In a positive contrast: a few weeks after this accident a Northwest Airlines A330 enroute from Minneapolis to Tokyo encountered the same pitot tube malfunction that started the chain of events on AF 447. When the Northwest pilots experienced the same autopilot warnings followed by it dropping offline, they simply took control of the airplane and hand flew it the rest of the way to Tokyo. Arriving at the gate, they wrote it up and left for their hotel.

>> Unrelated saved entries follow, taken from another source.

Lemma store_flush_spec budget d sb es es' (n := region_sectors es' (sector_size c)) :
  records d sb es → entries_ok es' → flush_seq sb + 1 < 2 ^ 64 →
  ∃ r sb' d' b, flush_to_disk c budget d sb es' = Ret (r, sb', d', b) ∧
    if region_a_size sb <? Z.of_nat n then r = Err RegionFull ∧ sb' = sb ∧ d' = d
    else if (n <? budget)%nat then
      r = Ok () ∧ sb' = activate sb (flush_seq sb + 1) (Z.of_nat (length es')) ∧ records d' sb' es'
    else r = Err IoError ∧ records d' sb es.
Proof.
  intros R He Hs. pose proof (rec_geometry _ _ _ R) as G.
  pose proof (ok_seq _ (geo_ok _ G)) as U. assert (is_u 64 (flush_seq sb + 1)) as U' by (unfold is_u in *; lia).
  destruct (image_sectors es' _ He U') as (buf & E & HL & En). fold n in HL, En.
  unfold flush_to_disk. rewrite add_w_Ret by (unfold is_u in *; lia). simpl. rewrite E. simpl. rewrite En. simpl.
  destruct (_ <? _) eqn:Ef; [by do 4 eexists|]. apply Z.ltb_ge in Ef.
  destruct (write_sectors_spec budget d (inactive_region_offset sb) n buf HL) as (r & d1 & b1 & -> & Ho & Hk & _ & Hr).
  assert (readable d1 sb) as Hr1.
  { intros l Hl. destruct (rec_readable _ _ _ R l Hl) as (s & Hd & Hsz). by eapply Hk. }
  assert (records d1 sb es) as R1 by (eapply records_frame; [done..|]; intros l Hl; apply Ho; lia).
  destruct (n <=? budget)%nat eqn:Eb.
  2:{ subst r. do 4 eexists. split; [done|]. apply Nat.leb_gt in Eb.
      by rewrite (proj2 (Nat.ltb_ge _ _)) by lia. }
  destruct Hr as (-> & -> & Hh). apply Nat.leb_le in Eb.
  set (sb' := activate sb (flush_seq sb + 1) (Z.of_nat (length es'))).
  destruct (store_activate_geometry sb (flush_seq sb + 1) (Z.of_nat (length es')) G U') as [G' _].
  { destruct He. unfold is_u. lia. }
  destruct (superblock_codec sb' (sector_size c) (geo_ok _ G') Hss) as (sbuf & Es & HLs & _). rewrite Es. simpl.
  destruct (write_sectors_spec (budget - n) d1 0 1 sbuf) as (r2 & d2 & b2 & -> & Ho2 & Hk2 & Hz2 & Hr2); [lia|].
  do 4 eexists. split; [done|]. destruct (1 <=? budget - n)%nat eqn:E1.
  - apply Nat.leb_le in E1. rewrite (proj2 (Nat.ltb_lt _ _)) by lia. destruct Hr2 as (-> & _ & Hh2).
    split_and!; [done..|]. eapply (records_switch d1); try done.
    + unfold is_u in *. lia.
    + intros l Hl. destruct (Hr1 l Hl) as (s & Hd & Hsz). by eapply Hk2.
    + intros l Hl. apply Ho2. lia.
    + by exists buf.
  - apply Nat.leb_gt in E1. rewrite (proj2 (Nat.ltb_ge _ _)) by lia. subst r2. split; [done|].
    by rewrite Hz2 by lia.
Qed.
Lemma units_of_bytes us k : Forall (is_u 16) us → units_of (length us + k) ((us ≫= to_le_bytes 2) ++ zeros (2 * k)) = us ++ replicate k 0.
Proof.
  induction 1 as [|u us Hu _ IH]; [apply units_of_zeros|]. rewrite bind_cons, <- app_assoc. cbn [length Nat.add units_of app]. f_equal; [by apply (rd_le 2 2)|].
  rewrite drop_app_length' by (by rewrite length_to_le_bytes). apply IH.
Qed.

Lemma take_while_nonzero_zeros us k : Forall (λ u, u ≠ 0) us → take_while_nonzero (us ++ replicate k 0) = us.
Proof.
  induction 1 as [|u us Hu _ IH]; simpl; [by destruct k|]. rewrite (proj2 (Z.eqb_neq _ _)) by done. by rewrite IH.
Qed.

(** A character outside the basic plane is a pair of surrogates. *)
Lemma surrogates c : 0x10000 ≤ c < 0x110000 → ∃ h l, utf16_units c = [h; l] ∧ 0xD800 ≤ h < 0xDC00 ∧ 0xDC00 ≤ l < 0xE000 ∧
  0x10000 + Z.shiftl (h - 0xD800) 10 + (l - 0xDC00) = c.
Proof.
  intros Hc. unfold utf16_units. rewrite (proj2 (Z.ltb_ge _ _)) by lia. eexists _, _. split; [done|].
  change 0x3FF with (Z.ones 10). rewrite Z.land_ones, Z.shiftr_div_pow2 by lia. change (2 ^ 10) with 1024.
  pose proof (Z.mod_pos_bound (c - 65536) 1024 ltac:(lia)). pose proof (Z.div_mod (c - 65536) 1024 ltac:(lia)) as E.
  rewrite Z.shiftl_mul_pow2 by lia. change (2 ^ 10) with 1024. lia.
Qed.

Lemma from_encode_utf16 name : Forall is_scalar name → from_utf16_lossy (encode_utf16 name) = name ∧ Forall (is_u 16) (encode_utf16 name).
Proof.
  induction 1 as [|c name Hc _ [IH1 IH2]]; [done|]. unfold encode_utf16 in *. rewrite bind_cons.
  set (us := name ≫= utf16_units) in *. clearbody us.
  destruct (decide (c < 0x10000)) as [Hs|Hs].
  - unfold utf16_units. rewrite (proj2 (Z.ltb_lt _ _)) by done. cbn [app from_utf16_lossy]. rewrite IH1. split.
    + destruct Hc as [Hc|Hc]; [by rewrite (proj2 (Z.ltb_lt c 0xD800)) by lia|].
      rewrite (proj2 (Z.ltb_lt 0xDFFF c)) by lia. by rewrite orb_true_r.
    + constructor; [unfold is_u; destruct Hc; lia|done].
  - destruct (surrogates c) as (h & l & -> & Hh & Hl & E); [destruct Hc; lia|]. cbn [app from_utf16_lossy]. split.
    + rewrite (proj2 (Z.ltb_ge h 0xD800)), (proj2 (Z.ltb_ge 0xDFFF h)), (proj2 (Z.leb_gt 0xDC00 h)) by lia. cbn [orb].
      rewrite (proj2 (Z.ltb_ge l 0xDC00)), (proj2 (Z.ltb_ge 0xDFFF l)) by lia. cbn [orb]. by rewrite E, IH1.
    + repeat (constructor; [unfold is_u; lia|]). done.
Qed.

(** A name of at most 36 units without the null character is read back. *)
Lemma name_round_trip name : Forall is_scalar name → (length (encode_utf16 name) ≤ 36)%nat → Forall (λ u, u ≠ 0) (encode_utf16 name) →
  decode_utf16le_name (encode_utf16le_name name) = name.
Proof.
  intros Hn Hl H0. destruct (from_encode_utf16 name Hn) as [E Hu]. unfold decode_utf16le_name, encode_utf16le_name.
  rewrite take_ge by lia. replace 36%nat with (length (encode_utf16 name) + (36 - length (encode_utf16 name)))%nat at 1 by lia.
  replace (72 - 2 * length (encode_utf16 name))%nat with (2 * (36 - length (encode_utf16 name)))%nat by lia.
  rewrite units_of_bytes, take_while_nonzero_zeros by done. done.
Qed.

Record entry_ok (e : GptEntry) : Prop := {
  e_type : length (type_guid e) = 16%nat;
  e_unique : length (unique_guid e) = 16%nat;
  e_start : is_u 64 (starting_lba e);
  e_end : is_u 64 (ending_lba e);
  e_attributes : is_u 64 (attributes e);
  e_name : length (entry_name e) = 72%nat
}.

Lemma length_entry_bytes e : entry_ok e → length (entry_bytes e) = 128%nat.
Proof.
  intros []. unfold entry_bytes. rewrite !length_app, !length_to_le_bytes by lia. lia.
Qed.

Lemma parse_entry_bytes e b : entry_ok e → parse_entry (entry_bytes e ++ b) = e.
Proof.
  intros E. pose proof E as [E1 E2 E3 E4 E5 E6]. unfold parse_entry. destruct e as [ty un st en at_ na]. unfold entry_bytes.
  cbn [type_guid unique_guid starting_lba ending_lba attributes entry_name] in *.
  rewrite <- !app_assoc. assert (∀ n pos l, (32 ≤ pos)%nat → rd n pos (ty ++ un ++ l) = rd n (pos - 32) l) as Hrd.
  { intros n pos l Hp. rewrite !rd_skip_list by lia. f_equal. lia. }
  assert (∀ n l, drop (n + 32) (ty ++ un ++ l) = drop n l) as Hdrop.
  { intros n l. rewrite !drop_app_ge by lia. f_equal. lia. }
  f_equal.
  - by rewrite take_app_length' by done.
  - rewrite drop_app_length' by done. by rewrite take_app_length' by done.
  - rewrite Hrd by lia. by apply (rd_le 8 8 st).
  - rewrite Hrd by lia. rewrite rd_skip_le by lia. by apply (rd_le 8 8 en).
  - rewrite Hrd by lia. rewrite !rd_skip_le by lia. by apply (rd_le 8 8 at_).
  - rewrite (Hdrop 24%nat), !drop_app_ge by (rewrite !length_to_le_bytes by lia; lia). rewrite !length_to_le_bytes by lia.
    change (take 72 (na ++ b) = na). by rewrite take_app_length' by done.
Qed.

The question is, at what point should we punch off the automation and take over the airplane? The answer is simple: whenever the airplane isn’t going where you pointed it. The problem we have is we’re spoiled with the new system. Flying them day after day on near-perfect profiles builds a sense of complacency and trust, to the point where if we see an anomaly we assume it is temporary and the airplane will correct it.

Or, if we’re new to this type of flying we assume the airplane knows more than we do, the old adage ‘what’s it doing now?’ the question for pilots new to the airplane, while ‘oh boy, it’s doing it again!’ the response from crews familiar with the system. Either way, we should never cede the safety of the flight to the airplane. We always have the option to fly it ourselves if there is any question about the airplane. Maintaining our flight currency to the point that we have the confidence to take over and safely take the plane the rest of the way is key to the flight’s ultimate safety and survival.

A NEW SET OF SKILLS

This requires not really a new set of skills but a re-sharpening of the old ones. First those of us who spend out lives watching the airplane fly need to re-sharpen our hand flying skills. We should be able, at any time, to take over the airplane and fully execute an instrument approach to minimums without a second thought. That requires we break with what has been current guidance for years, to let the autopilot fly, and instead, fly manual legs frequently enough to maintain our skills.

As well, we need to learn how to diagnose system problems so we can report the issues correctly to our maintenance partners. Were we able to reset things with a disengagement and reengagement or did it require resetting circuit breakers? Or maybe it requires changing the inputs around, Air Data 2 replacing Air Data 1, for example. The more analytics we can provide the maintenance technicians the better their success rate and fixing it. 

 What skills do we need to re-build or learn? A thorough review of system descriptions and diagrams in our training literature will serve as solid basis to then develop these techniques:

·      Interpreting CAS messages

·      Researching workarounds that we can safely implement in flight

·      Composing detailed notes from which we can report the problem in detail to our maintenance technician partners once we’re on the ground.

Those diagnostic skills will often help us get the airplane back on line so we can continue the trip instead of ending it prematurely, and do everything we can to make sure the maintenance technicians can correct the problem once we’re on the ground.

Please do offer your own thoughts on this subject. It’s large and complex, and we all have different views on it. Only by getting as many of those views out there can we hope to steer the thinking in the right direction.